Dataset entries:
= Beginning of Section =

(** Decompose hypotheses [bind ... = Ret ...]. *)
Ltac inv_ret :=
  repeat match goal with
  | H : obind _ _ = Ret _ |- _ =>
      let a := fresh "a" in let Ha := fresh "Ha" in
      apply obind_Ret_inv in H as (a & Ha & H)
  | H : obind_opt _ _ = Ret (Some _) |- _ =>
      let a := fresh "a" in let Ha := fresh "Ha" in
      apply obind_opt_Some_inv in H as (a & Ha & H)
  | H : obind_res _ _ = Ret (Ok _) |- _ =>
      let a := fresh "a" in let Ha := fresh "Ha" in
      apply obind_res_Ok_inv in H as (a & Ha & H)
  | H : Ret _ = Ret _ |- _ => injection H as H; try subst
  | H : Some _ = Some _ |- _ => injection H as H; try subst
  | H : Ok _ = Ok _ |- _ => injection H as H; try subst
  | H : Ret _ = Panic |- _ => discriminate H
  | H : Panic = Ret _ |- _ => discriminate H
  | H : OutOfFuel = Ret _ |- _ => discriminate H
  | H : None = Some _ |- _ => discriminate H
  | H : Err _ = Ok _ |- _ => discriminate H
  | H : Ret None = Ret (Some _) |- _ => discriminate H
  end.

(** Replace checked reads and writes that are in range by their values. *)
Ltac in_range :=
  cbn [obind obind_opt obind_res];
  repeat (first
    [ rewrite idx_nthb by (simpl; lia)
    | rewrite u16_at_be16 by (simpl; lia)
    | rewrite u32_at_be32 by (simpl; lia)
    | rewrite slice_Ret by (simpl; lia)
    | rewrite store_Ret by (simpl; rewrite ?length_insert; lia)
    | rewrite usub_Ret by lia
    | rewrite copy_at_Ret by (simpl; lia) ];
    cbn [obind obind_opt obind_res]).

(** [bytes_ok] of concatenations, codecs and literal bytes. *)
Create HintDb bytes.
#[export] Hint Resolve to_be_ok to_le_ok : bytes.

Ltac bytes :=
  repeat first
    [ solve [eauto with bytes]
    | apply Forall_app; split
    | apply Forall_cons; split; [unfold u_ok; lia|]
    | apply Forall_nil; exact I ].

(** The last [n] elements of a list: what a ring buffer of size [n] keeps. *)
Definition lastn {A} (n : nat) (l : list A) : list A := drop (length l - n) l.

Lemma length_lastn {A} n (l : list A) : length (lastn n l) = Nat.min n (length l).
Proof. unfold lastn. rewrite length_drop. lia. Qed.

Lemma lastn_all {A} n (l : list A) : length l <= n -> lastn n l = l.
Proof. intros. unfold lastn. by replace (length l - n) with 0 by lia. Qed.

Lemma lastn_app_lastn {A} n (l k : list A) : lastn n (lastn n l ++ k) = lastn n (l ++ k).
Proof.
  unfold lastn. destruct (decide (length l <= n)).
  - by replace (length l - n) with 0 by lia.
  - rewrite !length_app, length_drop, <- (drop_app_le l k (length l - n)) by lia.
    rewrite drop_drop. f_equal. lia.
Qed.

Lemma lastn_push {A} n (l : list A) x :
  0 < n -> length l <= n -> (if decide (length l = n) then drop 1 l else l) ++ [x] = lastn n (l ++ [x]).
Proof.
  intros Hn Hl. unfold lastn. rewrite length_app. cbn [length]. case_decide as H.
  - replace (length l + 1 - n) with 1 by lia. by rewrite drop_app_le by lia.
  - by replace (length l + 1 - n) with 0 by lia.
Qed.

Lemma elem_of_lfilter {A} (p : A -> bool) l x : x ∈ List.filter p l <-> x ∈ l /\ p x = true.
Proof. by rewrite !list_elem_of_In, filter_In. Qed.

(** Deciding [bytes_ok] of a concrete byte string by evaluation. *)
Lemma bytes_check l : forallb (fun b => bool_decide (0 <= b < 256)%Z) l = true -> bytes_ok l.
Proof.
  rewrite forallb_forall. intros H. apply Forall_forall. intros x Hx%list_elem_of_In.
  apply H, bool_decide_eq_true in Hx. unfold u_ok. lia.
Qed.
(* ===== verification/Hasher.v ===== *)
(** * FNV-1a hashing (src/src/hasher.rs)

    The 64-bit FNV-1a state shared by the cache keys and the persisted
    fingerprints, with its wrap-around multiplication, and the reference QNAME
    hash [write_qname_wire].  The theorems show that the state stays a [u64]
    and that absorbing a fixed byte string is injective in the state, so two
    hashes that start to differ at one byte never meet again on a common
    suffix. *)

From S2P Require Import Prelude.

(** [u8::to_ascii_lowercase] *)
Definition to_ascii_lowercase (b : Z) : Z :=
  if decide (65 <= b <= 90)%Z then (b + 32)%Z else b.

(** [u8::eq_ignore_ascii_case] *)
Definition eq_ignore_ascii_case (a b : Z) : bool :=
  bool_decide (to_ascii_lowercase a = to_ascii_lowercase b).

Module Fnv1a.

Abbreviation t := Z.

Definition OFFSET : Z := 14695981039346656037.
Definition PRIME : Z := 1099511628211.

Definition new : t := OFFSET.

Definition write_byte (h : t) (b : Z) : t := wrap 64 (Z.lxor h b * PRIME).

Definition write (h : t) (bytes : list Z) : t := foldl write_byte h bytes.

Definition write_sep (h : t) : t := wrap 64 (Z.lxor h 0x00FFFF00 * PRIME).

Definition finish (h : t) : Z := h.

(** One iteration of the [while let Some(&len) = question.get(pos)] loop per
    unit of fuel; the loop consumes at least one byte per iteration. *)
Fixpoint write_qname_wire_loop (fuel : nat) (h : t) (question : list Z) (pos : nat)
  : outcome (t * nat) :=
  match fuel with
  | O => OutOfFuel
  | S fuel' =>
      match question !! pos with
      | None => Ret (h, pos)
      | Some len =>
          let h := write_byte h len in
          let pos := pos + 1 in
          if decide (len = 0)%Z then Ret (h, pos)
          else
            let end_ := min (pos + Z.to_nat len) (length question) in
            let! label := slice question pos end_ in
            let h := foldl (fun h b => write_byte h (to_ascii_lowercase b)) h label in
            write_qname_wire_loop fuel' h question end_
      end
  end.

Definition write_qname_wire (h : t) (question : list Z) : outcome (t * nat) :=
  write_qname_wire_loop (S (length question)) h question 0.

End Fnv1a.

(** ** Bitwise bounds *)

Lemma u_ok_lxor w a b : (0 <= w)%Z -> u_ok w a -> u_ok w b -> u_ok w (Z.lxor a b).
Proof.
  unfold u_ok. intros Hw [Ha1 Ha2] [Hb1 Hb2].
  assert (0 <= Z.lxor a b)%Z as Hnn by (apply Z.lxor_nonneg; tauto).
  split; [done|].
  destruct (Z.eq_dec (Z.lxor a b) 0) as [->|Hne]; [lia|].
  apply Z.log2_lt_pow2; [lia|].
  eapply Z.le_lt_trans; [apply Z.log2_lxor; lia|].
  apply Z.max_lub_lt.
  - destruct (Z.eq_dec a 0) as [->|]; [|apply Z.log2_lt_pow2; lia].
    rewrite Z.log2_nonpos by lia. destruct (Z.eq_dec w 0) as [->|]; [|lia].
    change (2 ^ 0)%Z with 1%Z in *. assert (b = 0)%Z by lia. subst. by rewrite Z.lxor_0_l in Hne.
  - destruct (Z.eq_dec b 0) as [->|]; [|apply Z.log2_lt_pow2; lia].
    rewrite Z.log2_nonpos by lia. destruct (Z.eq_dec w 0) as [->|]; [|lia].
    change (2 ^ 0)%Z with 1%Z in *. assert (a = 0)%Z by lia. subst. by rewrite Z.lxor_0_l in Hne.
Qed.

Lemma u_ok_mono w w' z : (0 <= w <= w')%Z -> u_ok w z -> u_ok w' z.
Proof.
  unfold u_ok. intros ? [? ?]. split; [done|].
  eapply Z.lt_le_trans; [done|]. apply Z.pow_le_mono_r; lia.
Qed.

Lemma lxor_inj_l a b c : Z.lxor a c = Z.lxor b c -> a = b.
Proof.
  intros H. apply (f_equal (fun x => Z.lxor x c)) in H.
  by rewrite !Z.lxor_assoc, Z.lxor_nilpotent, !Z.lxor_0_r in H.
Qed.

(** ** Case folding *)

Lemma to_ascii_lowercase_ok b : is_byte b -> is_byte (to_ascii_lowercase b).
Proof. unfold to_ascii_lowercase, u_ok. intros. case_decide; lia. Qed.

Lemma to_ascii_lowercase_idem b :
  to_ascii_lowercase (to_ascii_lowercase b) = to_ascii_lowercase b.
Proof. unfold to_ascii_lowercase. repeat case_decide; lia. Qed.

(** ** FNV-1a state *)

Section fnv.
Import Fnv1a.

(** The inverse of the FNV prime modulo 2^64. *)
Definition PRIME_INV : Z := 14886173955864302971.

Lemma prime_inverse : (PRIME * PRIME_INV mod 2 ^ 64 = 1)%Z.
Proof. reflexivity. Qed.

Lemma mul_prime_inj x y :
  u_ok 64 x -> u_ok 64 y -> wrap 64 (x * PRIME) = wrap 64 (y * PRIME) -> x = y.
Proof.
  unfold wrap, u_ok. intros Hx Hy H.
  assert (forall z, u_ok 64 z -> ((z * PRIME) mod 2 ^ 64 * PRIME_INV) mod 2 ^ 64 = z)%Z as Hinv.
  { intros z Hz. rewrite Z.mul_mod_idemp_l by lia.
    rewrite <- Z.mul_assoc, <- Z.mul_mod_idemp_r, prime_inverse by lia.
    rewrite Z.mul_1_r. apply Z.mod_small, Hz. }
  rewrite <- (Hinv x), <- (Hinv y) by done. by rewrite H.
Qed.

Lemma write_byte_ok h b : u_ok 64 (write_byte h b).
Proof. unfold write_byte, wrap, u_ok. apply Z.mod_pos_bound. lia. Qed.

Lemma new_ok : u_ok 64 new.
Proof. unfold u_ok, new, OFFSET. lia. Qed.

Lemma write_ok h l : u_ok 64 h -> u_ok 64 (write h l).
Proof.
  revert h. induction l as [|b l IH]; intros h Hh; [done|]. apply IH, write_byte_ok.
Qed.

Lemma write_byte_inj_state h1 h2 b :
  u_ok 64 b -> u_ok 64 h1 -> u_ok 64 h2 -> write_byte h1 b = write_byte h2 b -> h1 = h2.
Proof. intros Hb H1 H2 H. apply mul_prime_inj in H; [by eapply lxor_inj_l| |]; by apply u_ok_lxor. Qed.

Lemma write_byte_inj_byte h b1 b2 :
  u_ok 64 b1 -> u_ok 64 b2 -> u_ok 64 h -> write_byte h b1 = write_byte h b2 -> b1 = b2.
Proof.
  intros H1 H2 Hh H. apply mul_prime_inj in H; [|by apply u_ok_lxor..].
  rewrite !(Z.lxor_comm h) in H. by eapply lxor_inj_l.
Qed.

Lemma write_inj_state h1 h2 l :
  Forall (u_ok 64) l -> u_ok 64 h1 -> u_ok 64 h2 -> write h1 l = write h2 l -> h1 = h2.
Proof.
  intros Hl. revert h1 h2.
  induction Hl as [|b l Hb Hl IH]; intros h1 h2 H1 H2 H; [done|].
  eapply write_byte_inj_state, IH, H; try done; apply write_byte_ok.
Qed.

Lemma write_app h l1 l2 : write h (l1 ++ l2) = write (write h l1) l2.
Proof. apply foldl_app. Qed.

Lemma write_lower_foldl h l :
  foldl (fun h b => write_byte h (to_ascii_lowercase b)) h l
  = write h (to_ascii_lowercase <$> l).
Proof.
  revert h. induction l as [|b l IH]; intros h; [done|]. simpl. apply IH.
Qed.

Lemma byte_symbol b : is_byte b -> u_ok 64 b.
Proof. intros Hb. apply (u_ok_mono 8); done || lia. Qed.

Lemma bytes_symbols l : bytes_ok l -> Forall (u_ok 64) l.
Proof. intros H. eapply Forall_impl; [exact H|apply byte_symbol]. Qed.

(** Two strings of which one symbol differs, with a common suffix. *)
Lemma write_differ_once h l b1 b2 k :
  Forall (u_ok 64) k -> u_ok 64 b1 -> u_ok 64 b2 -> b1 <> b2 -> u_ok 64 h ->
  write h (l ++ b1 :: k) <> write h (l ++ b2 :: k).
Proof.
  intros Hk H1 H2 Hne Hh H. rewrite !write_app in H. simpl in H.
  apply write_inj_state in H; [|done|apply write_byte_ok..].
  apply write_byte_inj_byte in H; [done..|]. by apply write_ok.
Qed.

End fnv.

= End of Section =

- _Description of the task_: Your answer should consist solely of the lines above from the line with "(** Replace checked" to the line with "lastn n l = l.", both included, reproduced exactly.

- _Solution for this exercise_:
(** Replace checked reads and writes that are in range by their values. *)
Ltac in_range :=
  cbn [obind obind_opt obind_res];
  repeat (first
    [ rewrite idx_nthb by (simpl; lia)
    | rewrite u16_at_be16 by (simpl; lia)
    | rewrite u32_at_be32 by (simpl; lia)
    | rewrite slice_Ret by (simpl; lia)
    | rewrite store_Ret by (simpl; rewrite ?length_insert; lia)
    | rewrite usub_Ret by lia
    | rewrite copy_at_Ret by (simpl; lia) ];
    cbn [obind obind_opt obind_res]).

(** [bytes_ok] of concatenations, codecs and literal bytes. *)
Create HintDb bytes.
#[export] Hint Resolve to_be_ok to_le_ok : bytes.

Ltac bytes :=
  repeat first
    [ solve [eauto with bytes]
    | apply Forall_app; split
    | apply Forall_cons; split; [unfold u_ok; lia|]
    | apply Forall_nil; exact I ].

(** The last [n] elements of a list: what a ring buffer of size [n] keeps. *)
Definition lastn {A} (n : nat) (l : list A) : list A := drop (length l - n) l.

Lemma length_lastn {A} n (l : list A) : length (lastn n l) = Nat.min n (length l).
Proof. unfold lastn. rewrite length_drop. lia. Qed.

Lemma lastn_all {A} n (l : list A) : length l <= n -> lastn n l = l.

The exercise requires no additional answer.